An affiliate? Jesus. Version 2.0 is franchising his brain now?
And somehow none of this seems to have distracted Agent Gran from his lexical arguments. “Little dude,” he says, “if you think this is a negotiation, you should be, like, aware that the US government totally doesn’t negotiate with terrorists.”
The girl sighs. It’s an overly dramatic gesture. A little girl’s gesture. Jesus.
“Again, I am going to have to get all definitional with you. And I’m not trying to insult anyone’s intelligence, or anything at all like that. Please don’t think I am. I just want us to be clear about terms. There could totally be confusion on my part too. I’m more than happy to admit that. But when you call me a terrorist, Agent Gran,” says the girl, “that, to me at least, suggests you think there’s a power
differential in your favor. And I really want to assure you that’s not the case in any way. And this is very presumptuous of me, I know, and I’m sorry about that, but I think you’ve got this all backwards. It’s typical of me really. Not explaining things right. I should begin at the beginning. Set out precedents and all that.”
God, it’s so like listening to him it hurts. If I closed my eyes I could almost believe that this was the old days, Clyde doing some eerily accurate impression of a little girl.
“So,” says the little girl that is Clyde, “with apologies for being such a stickler about this, but just to make sure we are all clear on this: I am not negotiating my surrender with you. You are negotiating it with me. Does that make sense?”
“Can I kill it yet?” Kayla asks. She’s lain Felicity down and has her sword gripped in two hands.
Maybe I should say yes. Everything about this feels wrong. The world spinning on the wrong axis.
“What’s going on, Clyde?” I ask. “Why are you doing this?” It feels wrong to call the little girl Clyde. But what else do I call her?
The little girl turns to me. And there is a look of such fondness on her face. It’s an awful thing to see.
“Oh,” she says. “The whole questions and motives thing. I skipped that, didn’t I? And that’s the whole point of this in a way too.

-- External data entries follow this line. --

(* ===== verification/Pruning.v ===== *)
(** * Pruning rows that a rank predicate discards

    The contract of every pruning step of the window operator, which drops rows
    before the window function runs when the query keeps only the rows of rank
    at most [k].  A row is an element of [A], [part] is its PARTITION BY value
    and [ord] its ORDER BY value.

    [prune rk k D K] says that the rows [K] are the rows [D] without rows that the
    rank function [rk] (an instance of [RankFunction]: RANK or DENSE_RANK) gives a
    rank above [k].  It is what a component that prunes promises to the operator
    that evaluates [rk]: by [filter_pruned] the rows the predicate keeps, and by
    [rk_pruned] their ranks, are the same for [K] and for [D].  [prune_trans],
    [prune_app] and [prune_perm] compose the steps of a pipeline and the runs of a
    sort.  Merge Pruning keeps the contract for DENSE_RANK ([safe_prune]), which
    implies the one for RANK; partition pruning keeps the one for RANK only. *)

From stdpp Require Import gmap sets.
From S2P Require Import Prelude.

Section pruning.
Context {A : Type} (part ord : A -> Z).
Implicit Types (D K R : list A) (r x y : A) (k : Z).

(** [x] comes strictly before [r] in the partition of [r]. *)
Definition precedes (r x : A) : Prop := part x = part r /\ ord x < ord r.

#[export] Instance precedes_dec r x : Decision (precedes r x).
Proof. unfold precedes. apply _. Defined.

Definition smaller (D : list A) (r : A) : list A := filter (precedes r) D.

Definition rank (D : list A) (r : A) : Z := 1 + Z.of_nat (length (smaller D r)).

(** The distinct ORDER BY values that come before [r]. *)
Definition smaller_ords (D : list A) (r : A) : gset Z := list_to_set (ord <$> smaller D r).

Definition dense_rank (D : list A) (r : A) : Z := 1 + Z.of_nat (size (smaller_ords D r)).

(** ** Ranks *)

Lemma elem_of_smaller D r x : x ∈ smaller D r <-> x ∈ D /\ precedes r x.
Proof. unfold smaller. rewrite list_elem_of_filter. tauto. Qed.

Lemma elem_of_smaller_ords D r v :
  v ∈ smaller_ords D r <-> exists x, x ∈ D /\ precedes r x /\ ord x = v.
Proof.
  unfold smaller_ords. rewrite elem_of_list_to_set, list_elem_of_fmap.
  setoid_rewrite elem_of_smaller. naive_solver.
Qed.

#[global] Instance smaller_proper : Proper (Permutation ==> eq ==> Permutation) smaller.
Proof. intros D D' HD r ? <-. unfold smaller. by rewrite HD. Qed.

#[global] Instance rank_proper : Proper (Permutation ==> eq ==> eq) rank.
Proof. intros D D' HD r ? <-. unfold rank. by rewrite HD. Qed.

#[global] Instance dense_rank_proper : Proper (Permutation ==> eq ==> eq) dense_rank.
Proof.
  intros D D' HD r ? <-. unfold dense_rank. do 3 f_equal. apply set_eq. intros v.
  rewrite !elem_of_smaller_ords. by setoid_rewrite HD.
Qed.

Lemma dense_rank_mono D D' r r' :
  (forall x, x ∈ D -> precedes r x -> exists x', x' ∈ D' /\ precedes r' x' /\ ord x' = ord x) ->
  dense_rank D r <= dense_rank D' r'.
Proof.
  intros H. unfold dense_rank.
  assert (smaller_ords D r ⊆ smaller_ords D' r') as Hs%subseteq_size; [| lia].
  intros v. rewrite !elem_of_smaller_ords. intros (x & Hx & Hp & <-). by apply H.
Qed.

Lemma dense_rank_app_l D D' r : dense_rank D r <= dense_rank (D ++ D') r.
Proof. apply dense_rank_mono. intros x Hx Hp. exists x. rewrite elem_of_app. auto. Qed.

Lemma dense_rank_app_r D D' r : dense_rank D' r <= dense_rank (D ++ D') r.
Proof. apply dense_rank_mono. intros x Hx Hp. exists x. rewrite elem_of_app. auto. Qed.

Lemma size_list_to_set_le (l : list Z) : (size (list_to_set l : gset Z) <= length l)%nat.
Proof.
  induction l as [| x l IH]; [by rewrite list_to_set_nil, size_empty |].
  rewrite list_to_set_cons. cbn [length].
  pose proof (size_union_alt {[x]} (list_to_set l : gset Z)) as E. rewrite E, size_singleton.
  assert (size (list_to_set l ∖ {[x]} : gset Z) <= size (list_to_set l : gset Z))%nat
    by (apply subseteq_size; set_solver). lia.
Qed.

Lemma dense_rank_le_rank D r : dense_rank D r <= rank D r.
Proof.
  unfold dense_rank, rank, smaller_ords.
  pose proof (size_list_to_set_le (ord <$> smaller D r)) as H. rewrite length_fmap in H. lia.
Qed.

(** ** Rank functions *)

(** A rank depends on the rows that come before a row, and grows with them. *)
Class RankFunction (rk : list A -> A -> Z) : Prop := {
  rk_smaller : forall D K r, smaller K r ≡ₚ smaller D r -> rk K r = rk D r;
  rk_precedes : forall D r x, precedes r x -> rk D x <= rk D r;
  rk_app : forall D D' r, rk D r <= rk (D ++ D') r
}.

#[export] Instance dense_rank_function : RankFunction dense_rank.
Proof.
  split.
  - intros D K r H. unfold dense_rank, smaller_ords. do 3 f_equal. apply set_eq. intros v.
    rewrite !elem_of_list_to_set, !list_elem_of_fmap. by setoid_rewrite H.
  - intros D r x [Hp Ho]. apply dense_rank_mono. intros y Hy [Hyp Hyo]. exists y. split; [done |].
    split; [split; congruence || lia | done].
  - apply dense_rank_app_l.
Qed.

#[export] Instance rank_function : RankFunction rank.
Proof.
  split.
  - intros D K r H. unfold rank. by rewrite H.
  - intros D r x [Hp Ho]. unfold rank, smaller.
    assert (length (filter (precedes x) D) <= length (filter (precedes r) D))%nat; [| lia].
    induction D as [| y D IH]; [done |]. rewrite !filter_cons. unfold precedes in *.
    repeat case_decide; cbn [length]; lia.
  - intros D D' r. unfold rank, smaller. rewrite filter_app, length_app. lia.
Qed.

Definition prune (rk : list A -> A -> Z) (k : Z) (D K : list A) : Prop :=
  exists R, D ≡ₚ K ++ R /\ Forall (fun r => k < rk D r) R.

Definition safe_prune : Z -> list A -> list A -> Prop := prune dense_rank.

Section rank_function.
Context (rk : list A -> A -> Z) `{!RankFunction rk}.

#[global] Instance rk_proper : Proper (Permutation ==> eq ==> eq) rk.
Proof. intros D D' HD r ? <-. apply rk_smaller. by rewrite HD. Qed.

Lemma rk_app_r D D' r : rk D' r <= rk (D ++ D') r.
Proof. rewrite (rk_proper _ _ (Permutation_app_comm D D') r r eq_refl). apply rk_app. Qed.

(** ** What pruning preserves *)

Section pruned.
Context {k : Z} {D K R : list A}.
Context (HD : D ≡ₚ K ++ R) (HR : Forall (fun r => k < rk D r) R).

Lemma dropped_rank x : x ∈ R -> k < rk D x.
Proof. rewrite Forall_forall in HR. apply HR. Qed.

(** No row that comes before a row of rank at most [k] is dropped. *)
Lemma smaller_pruned r : rk D r <= k -> smaller K r ≡ₚ smaller D r.
Proof.
  intros Hr. rewrite HD. unfold smaller. rewrite filter_app.
  rewrite (filter_Forall_nil _ R); [by rewrite app_nil_r |].
  apply Forall_forall. intros x Hx Hp. apply dropped_rank in Hx.
  pose proof (rk_precedes D r x Hp). lia.
Qed.

Lemma smaller_shorter r x : x ∈ R -> precedes r x -> (length (smaller D x) < length (smaller D r))%nat.
Proof.
  intros Hx [Hp Ho].
  assert (x :: smaller D x ⊆+ smaller D r) as Hs%submseteq_length; [| cbn in Hs; lia].
  rewrite HD. unfold smaller. apply elem_of_Permutation in Hx as [R' ->].
  rewrite (Permutation_app_comm K), <- app_comm_cons. rewrite (filter_cons_True (precedes r)) by done.
  rewrite (filter_cons_False (precedes x)) by (unfold precedes; lia).
  apply submseteq_skip. generalize (R' ++ K). intros l.
  induction l as [| y l IHl]; [done |]. rewrite !filter_cons.
  unfold precedes at 1. repeat case_decide; unfold precedes in *.
  - by apply submseteq_skip.
  - lia.
  - by apply submseteq_cons.
  - done.
Qed.

(** A row whose rank is above [k] stays above [k]. *)
Lemma rk_pruned_above r : k < rk D r -> k < rk K r.
Proof.
  remember (length (smaller D r)) as n eqn:Hn. revert r Hn.
  induction (lt_wf n) as [n _ IH]. intros r Hn Hr.
  destruct (decide (Exists (precedes r) R)) as [Hex | Hno].
  - apply Exists_exists in Hex as (x & Hx & Hp).
    assert (k < rk K x) as Hk.
    { eapply IH; [| done | by apply dropped_rank]. subst n. by apply smaller_shorter. }
    pose proof (rk_precedes K r x Hp). lia.
  - assert (rk K r = rk D r) as ->; [| done]. apply rk_smaller. rewrite HD. unfold smaller. rewrite filter_app.
    rewrite (filter_Forall_nil _ R); [by rewrite app_nil_r |].
    apply Forall_forall. intros x Hx Hp. apply Hno, Exists_exists. eauto.
Qed.

Lemma rk_pruned r : rk D r <= k -> rk K r = rk D r.
Proof. intros Hr. by apply rk_smaller, smaller_pruned. Qed.

Lemma rk_pruned_iff r : rk K r <= k <-> rk D r <= k.
Proof.
  split; intros H.
  - destruct (decide (rk D r <= k)) as [| Hn]; [done |]. pose proof (rk_pruned_above r). lia.
  - by rewrite rk_pruned.
Qed.
End pruned.

(** ** The contract *)

(** The rows that a predicate on the rank keeps. *)
Lemma filter_pruned k D K :
  prune rk k D K -> filter (fun r => rk K r <= k) K ≡ₚ filter (fun r => rk D r <= k) D.
Proof.
  intros (R & HD & HR).
  rewrite (filter_Permutation (fun r => rk D r <= k) D (K ++ R)), filter_app by done.
  rewrite (filter_Forall_nil _ R), app_nil_r
    by (eapply Forall_impl; [exact HR |]; cbn; intros; lia).
  erewrite list_filter_iff; [done |]. intros r. by apply (rk_pruned_iff HD HR).
Qed.

(** ... and the ranks they get. *)
Lemma pruned_rank k D K r : prune rk k D K -> rk K r <= k -> rk K r = rk D r.
Proof. intros (R & HD & HR) Hr%(rk_pruned_iff HD HR). by apply (rk_pruned HD HR). Qed.

Lemma pruned_smaller k D K r : prune rk k D K -> rk K r <= k -> smaller K r ≡ₚ smaller D r.
Proof. intros (R & HD & HR) Hr%(rk_pruned_iff HD HR). by apply (smaller_pruned HD HR). Qed.

Lemma prune_refl k D : prune rk k D D.
Proof. exists []. by rewrite app_nil_r. Qed.

Lemma prune_perm k D D' K K' : D ≡ₚ D' -> K ≡ₚ K' -> prune rk k D K -> prune rk k D' K'.
Proof.
  intros HD HK (R & HR & HF). exists R. split; [by rewrite <- HD, <- HK |].
  eapply Forall_impl; [exact HF |]. intros r. cbn. by rewrite HD.
Qed.

Lemma prune_trans k D K K' : prune rk k D K -> prune rk k K K' -> prune rk k D K'.
Proof.
  intros (R & HD & HR) (R' & HK & HR'). exists (R' ++ R). split.
  - by rewrite HD, HK, app_assoc.
  - apply Forall_app. split; [| done]. eapply Forall_impl; [exact HR' |].
    intros r Hr. cbn in Hr. pose proof (rk_app K R r). rewrite HD. lia.
Qed.

Lemma prune_app k D D' K K' :
  prune rk k D K -> prune rk k D' K' -> prune rk k (D ++ D') (K ++ K').
Proof.
  intros (R & HD & HR) (R' & HD' & HR'). exists (R ++ R'). split.
  - rewrite HD, HD'. rewrite <- !app_assoc. apply Permutation_app_head.
    rewrite !app_assoc. apply Permutation_app_tail, Permutation_app_comm.
  - apply Forall_app. split.
    + eapply Forall_impl; [exact HR |]. intros r Hr. cbn in Hr. pose proof (rk_app D D' r). lia.
    + eapply Forall_impl; [exact HR' |]. intros r Hr. cbn in Hr. pose proof (rk_app_r D D' r). lia.
Qed.

Lemma prune_concat k Ds Ks : Forall2 (prune rk k) Ds Ks -> prune rk k (mjoin Ds) (mjoin Ks).
Proof.
  induction 1 as [| D K Ds Ks H _ IH]; [apply prune_refl |].
  cbn [mjoin list_join]. by apply prune_app.
Qed.

(** A filter that keeps the rows of rank at most [k] is safe. *)
Lemma prune_filter k (P : A -> Prop) `{!forall x, Decision (P x)} D :
  (forall r, r ∈ D -> rk D r <= k -> P r) -> prune rk k D (filter P D).
Proof.
  intros HP. exists (filter (fun r => ~ P r) D). split; [by rewrite filter_app_complement |].
  apply Forall_forall. intros r [Hr Hin]%list_elem_of_filter.
  destruct (decide (rk D r <= k)); [| lia]. destruct Hr. by apply HP.
Qed.
End rank_function.

(** What is safe for DENSE_RANK is safe for RANK. *)
Lemma safe_prune_rank k D K : safe_prune k D K -> prune rank k D K.
Proof.
  intros (R & HD & HR). exists R. split; [done |]. eapply Forall_impl; [exact HR |].
  intros r Hr. cbn in Hr. pose proof (dense_rank_le_rank D r). lia.
Qed.
End pruning.

(** The partition matters only up to equality on the rows. *)
Lemma rank_part_ext {A} (part part' ord : A -> Z) D r :
  (forall x, x ∈ D -> part x = part r <-> part' x = part' r) ->
  rank part ord D r = rank part' ord D r.
Proof.
  intros H. unfold rank, smaller. do 3 f_equal.
  induction D as [| x D IH]; [done |]. rewrite !filter_cons.
  pose proof (H x ltac:(by left)). rewrite IH by (intros; apply H; by right).
  unfold precedes. repeat case_decide; tauto || done.
Qed.

Section sorted.
Context {A : Type} (part ord : A -> Z).
Implicit Types (D : list A) (x y : A).

Abbreviation dense_rank := (dense_rank part ord).

(** ** Dense ranks in a sorted list *)

Definition key_le (x y : A) : Prop :=
  part x < part y \/ part x = part y /\ ord x <= ord y.

Lemma dense_rank_new D x :
  (forall y, y ∈ D -> part y <> part x) -> dense_rank D x = 1.
Proof.
  intros H. unfold Pruning.dense_rank.
  replace (smaller_ords part ord D x) with (∅ : gset Z); [by rewrite size_empty |].
  apply set_eq. intros v. rewrite elem_of_smaller_ords. split; [set_solver |].
  intros (y & Hy & [Hp _] & _). by destruct (H y).
Qed.

Lemma dense_rank_same D x y :
  part x = part y -> ord x = ord y -> dense_rank D x = dense_rank D y.
Proof.
  intros Hp Ho. apply Z.le_antisymm; apply dense_rank_mono;
    intros z Hz [? ?]; exists z; (split; [done | split; [split; congruence | done]]).
Qed.

Lemma dense_rank_next D x y :
  y ∈ D -> part x = part y -> ord y < ord x ->
  (forall z, z ∈ D -> part z = part y -> ord z <= ord y) ->
  dense_rank D x = dense_rank D y + 1.
Proof.
  intros Hy Hp Ho Hmax. unfold Pruning.dense_rank.
  replace (smaller_ords part ord D x) with ({[ord y]} ∪ smaller_ords part ord D y).
  - rewrite size_union, size_singleton; [lia |]. apply disjoint_singleton_l.
    rewrite elem_of_smaller_ords. intros (z & _ & [_ Hz] & E). lia.
  - apply set_eq. intros v. rewrite elem_of_union, elem_of_singleton, !elem_of_smaller_ords.
    split.
    + intros [-> | (z & Hz & [? ?] & <-)]; [exists y | exists z];
        (split; [done | split; [split; lia || congruence | done]]).
    + intros (z & Hz & [? ?] & <-). pose proof (Hmax z Hz ltac:(congruence)).
      destruct (decide (ord z = ord y)); [by left | right]. exists z.
      split; [done | split; [split; lia || congruence | done]].
Qed.

Lemma dense_rank_ge_1 D x : 1 <= dense_rank D x.
Proof. unfold Pruning.dense_rank. lia. Qed.

(** Rows that do not come before [x] do not count. *)
Lemma dense_rank_app_after D D' x :
  (forall y, y ∈ D' -> key_le x y) -> dense_rank (D ++ D') x = dense_rank D x.
Proof.
  intros H. apply Z.le_antisymm; [| apply dense_rank_app_l].
  apply dense_rank_mono. intros y [Hy | Hy]%elem_of_app Hp; [by exists y |].
  destruct Hp as [? ?]. destruct (H y Hy); lia.
Qed.
End sorted.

So you can understand. It probably shouldn’t be important to me, but it is. You and me… Well… We were good friends, right, Arthur?”
“I…” My throat is thick. I can’t get words out. “I…” I try again. “My friend,” I manage. “This.” I gesticulate at him. At her. At the body. “He wouldn’t do this.”
I sound like Tabitha. Maybe, despite appearances, she is actually frozen in the grip of overwhelming emotions twenty-four-seven.
I glance over at her. And she is frozen now. Her mouth works slowly. Something is building in her, I think. And when it blows, it will not be good.
“This girl?” Version 2.0, or the franchise of it, or whatever, is addressing me. “Do you know what this girl’s future held, Arthur? I mean, she was barely held together when I found her.” There is the sound of outrage in his voice. More emotion and anger than I’ve ever seen in Clyde before. “She grew up here. In this filth. Her whole life drowning in the toxins of humanity. She was more disease than human. She was dying too. Slowly and painfully. Day by day. She has cancer, Arthur. She’s riddled with it. She’ll last another week or two. And it would have been awful. Awful. And now she doesn’t feel anything. She doesn’t know. She’s not here anymore. I gave her peace, Arthur. It was the only thing anyone decent could give her. And there are no decent people here, Arthur. None at all. And I know you had to go through hell to get here, and I’m sorry for that, but all I can say is that you don’t guard your home with squid golems when you’re surrounded by wonderful people.”